### Task requirements
Give the number of lines in the material below that hold "option", and nothing besides.

### Listed entries
(* ===== verification/Wait.v ===== *)
(** * fork, wait and exit (userprog/process.c)

    The semaphores by which a process and its children wait for each other, as a
    transition system: each turn of a thread is the code between two points where
    another thread may run. What semaphores do is the subject of Synch.v; here one
    is its value. *)
From stdpp Require Import base numbers list gmap relations.
From Stdlib Require Import ZArith Lia.
From S2P Require Import Prelude.
Open Scope Z_scope.

Definition TID_ERROR : Z := -1.

(** Where a thread is in process_fork, __do_fork, process_wait and process_exit. *)
Inductive place :=
  | User                        (** anywhere else *)
  | ForkDown (c : Z)            (** before sema_down (&parent->fork_sema) *)
  | ForkRead (c : Z)            (** behind it *)
  | DoFork (parent : Z)         (** copying the parent *)
  | ForkError                   (** before sys_exit (TID_ERROR) *)
  | WaitDown (c : Z)            (** before sema_down (&child->wait_sema) *)
  | WaitRead (c : Z)            (** behind it *)
  | WaitFree (c status : Z)     (** before sema_up (&child->free_sema) *)
  | Exiting                     (** in thread_exit, before sema_up (&curr->wait_sema) *)
  | FreeDown.                   (** before sema_down (&curr->free_sema) *)

(** The part of struct thread, by thread identifier; a thread that has died is no
    longer there. *)
Record thread := Thread {
  exit_status : Z;
  wait_sema : Z;
  free_sema : Z;
  fork_sema : Z;
  children_list : list Z;
  at_ : place;
}.
Record procs := Procs {
  threads : gmap Z thread;
  next_tid : Z;
}.

Definition set_at l t := Thread (exit_status t) (wait_sema t) (free_sema t) (fork_sema t) (children_list t) l.
Definition set_status n t := Thread n (wait_sema t) (free_sema t) (fork_sema t) (children_list t) (at_ t).
Definition set_wait n t := Thread (exit_status t) n (free_sema t) (fork_sema t) (children_list t) (at_ t).
Definition set_free n t := Thread (exit_status t) (wait_sema t) n (fork_sema t) (children_list t) (at_ t).
Definition set_fork n t := Thread (exit_status t) (wait_sema t) (free_sema t) n (children_list t) (at_ t).
Definition set_children l t := Thread (exit_status t) (wait_sema t) (free_sema t) (fork_sema t) l (at_ t).
Definition put (i : Z) (t : thread) (s : procs) : procs := Procs (<[i := t]> (threads s)) (next_tid s).

(** What can be seen of a turn. *)
Inductive event :=
  | Silent
  | Created (p c : Z)           (** thread_create *)
  | Copied (c : Z) (succ : bool) (** __do_fork is done *)
  | Forked (p r : Z)            (** process_fork returns [r] *)
  | Exited (c status : Z)       (** the exit status is final *)
  | Waited (p c status : Z)     (** process_wait for the child [c] returns *)
  | NotWaited (p tid : Z).      (** process_wait returns -1 at once *)

(** The end of a turn: the thread waits, it follows a pointer to a thread that is
    gone, or it goes on. *)
Inductive turn := Blocked | Dangling | Next (e : event) (s : procs).

(** The choices that the program makes. *)
Inductive action :=
  | Spawn                       (** thread_create, for initd *)
  | Fork | ForkNoMem
  | Wait (tid : Z)
  | Exit (status : option Z)    (** sys_exit, or thread_exit alone *)
  | Fail                        (** __do_fork fails *)
  | Go.                         (** whatever comes next *)

Definition new_thread (l : place) : thread := Thread 0 0 0 0 [] l.

(** thread_create, as far as it concerns this protocol. *)
Definition thread_create (p : Z) (t : thread) (l l' : place) (s : procs) : turn :=
  let c := next_tid s in
  Next (Created p c)
    (Procs (<[c := new_thread l]> (<[p := set_at l' (set_children (children_list t ++ [c]) t)]> (threads s))) (c + 1)).

(** process_fork up to the sema_down *)
Definition process_fork (p : Z) (t : thread) (ok : bool) (s : procs) : turn :=
  if ok then thread_create p t (DoFork p) (ForkDown (next_tid s)) s
  else Next (Forked p TID_ERROR) s.
Definition fork_down (p : Z) (t : thread) (c : Z) (s : procs) : turn :=
  if fork_sema t =? 0 then Blocked
  else Next Silent (put p (set_at (ForkRead c) (set_fork (fork_sema t - 1) t)) s).
(** get_my_child *)
Definition get_my_child (t : thread) (tid : Z) : option Z := list_find (λ c, c = tid) (children_list t) ≫= λ x, Some (snd x).
(** Its result is not compared with NULL, but dereferenced. *)
Definition fork_read (p : Z) (t : thread) (c : Z) (s : procs) : turn :=
  match get_my_child t c ≫= λ c, threads s !! c with
  | None => Dangling
  | Some u => Next (Forked p (if exit_status u =? TID_ERROR then TID_ERROR else c)) (put p (set_at User t) s)
  end.

(** The end of __do_fork. *)
Definition do_fork (c : Z) (t : thread) (parent : Z) (succ : bool) (s : procs) : turn :=
  match threads s !! parent with
  | None => Dangling
  | Some u => Next (Copied c succ) (put c (set_at (if succ then User else ForkError) t) (put parent (set_fork (fork_sema u + 1) u) s))
  end.

Definition sys_exit (c : Z) (t : thread) (status : Z) (s : procs) : turn :=
  Next (Exited c status) (put c (set_at Exiting (set_status status t)) s).
(** The end of process_exit, and the death of the thread. *)
Definition exit_up (c : Z) (t : thread) (s : procs) : turn :=
  Next Silent (put c (set_at FreeDown (set_wait (wait_sema t + 1) t)) s).
Definition exit_down (c : Z) (t : thread) (s : procs) : turn :=
  if free_sema t =? 0 then Blocked else Next Silent (Procs (delete c (threads s)) (next_tid s)).

Definition process_wait (p : Z) (t : thread) (tid : Z) (s : procs) : turn :=
  match get_my_child t tid with
  | None => Next (NotWaited p tid) s
  | Some c => Next Silent (put p (set_at (WaitDown c) t) s)
  end.
Definition wait_down (p : Z) (t : thread) (c : Z) (s : procs) : turn :=
  match threads s !! c with
  | None => Dangling
  | Some u => if wait_sema u =? 0 then Blocked
      else Next Silent (put p (set_at (WaitRead c) t) (put c (set_wait (wait_sema u - 1) u) s))
  end.
Definition wait_read (p : Z) (t : thread) (c : Z) (s : procs) : turn :=
  match threads s !! c with
  | None => Dangling
  | Some u => Next Silent (put p (set_at (WaitFree c (exit_status u))
                                   (set_children (filter (λ x, x ≠ c) (children_list t)) t)) s)
  end.
Definition wait_free (p : Z) (t : thread) (c status : Z) (s : procs) : turn :=
  match threads s !! c with
  | None => Dangling
  | Some u => Next (Waited p c (if status <? 0 then -1 else status))
                (put p (set_at User t) (put c (set_free (free_sema u + 1) u) s))
  end.

(** One turn of the thread [i]; a thread that is not there, or not where the
    action belongs, does nothing. *)
Definition act (i : Z) (a : action) (s : procs) : turn :=
  match threads s !! i with
  | None => Blocked
  | Some t =>
      match at_ t, a with
      | User, Spawn => thread_create i t User User s
      | User, Fork => process_fork i t true s
      | User, ForkNoMem => process_fork i t false s
      | User, Wait tid => process_wait i t tid s
      | User, Exit (Some status) => sys_exit i t status s
      | User, Exit None => sys_exit i t (exit_status t) s
      | ForkDown c, Go => fork_down i t c s
      | ForkRead c, Go => fork_read i t c s
      | DoFork parent, Go => do_fork i t parent true s
      | DoFork parent, Fail => do_fork i t parent false s
      | ForkError, Go => sys_exit i t TID_ERROR s
      | WaitDown c, Go => wait_down i t c s
      | WaitRead c, Go => wait_read i t c s
      | WaitFree c status, Go => wait_free i t c status s
      | Exiting, Go => exit_up i t s
      | FreeDown, Go => exit_down i t s
      | _, _ => Blocked
      end
  end.

(** The first thread, which starts initd and waits for it. *)
Definition boot : procs := Procs {[1 := new_thread User]} 2.

(** The events so far, the last one first, and the threads. *)
Inductive run : list event → procs → Prop :=
  | run_boot : run [] boot
  | run_turn tr s i a e s' : run tr s → act i a s = Next e s' → run (e :: tr) s'.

### Response area
2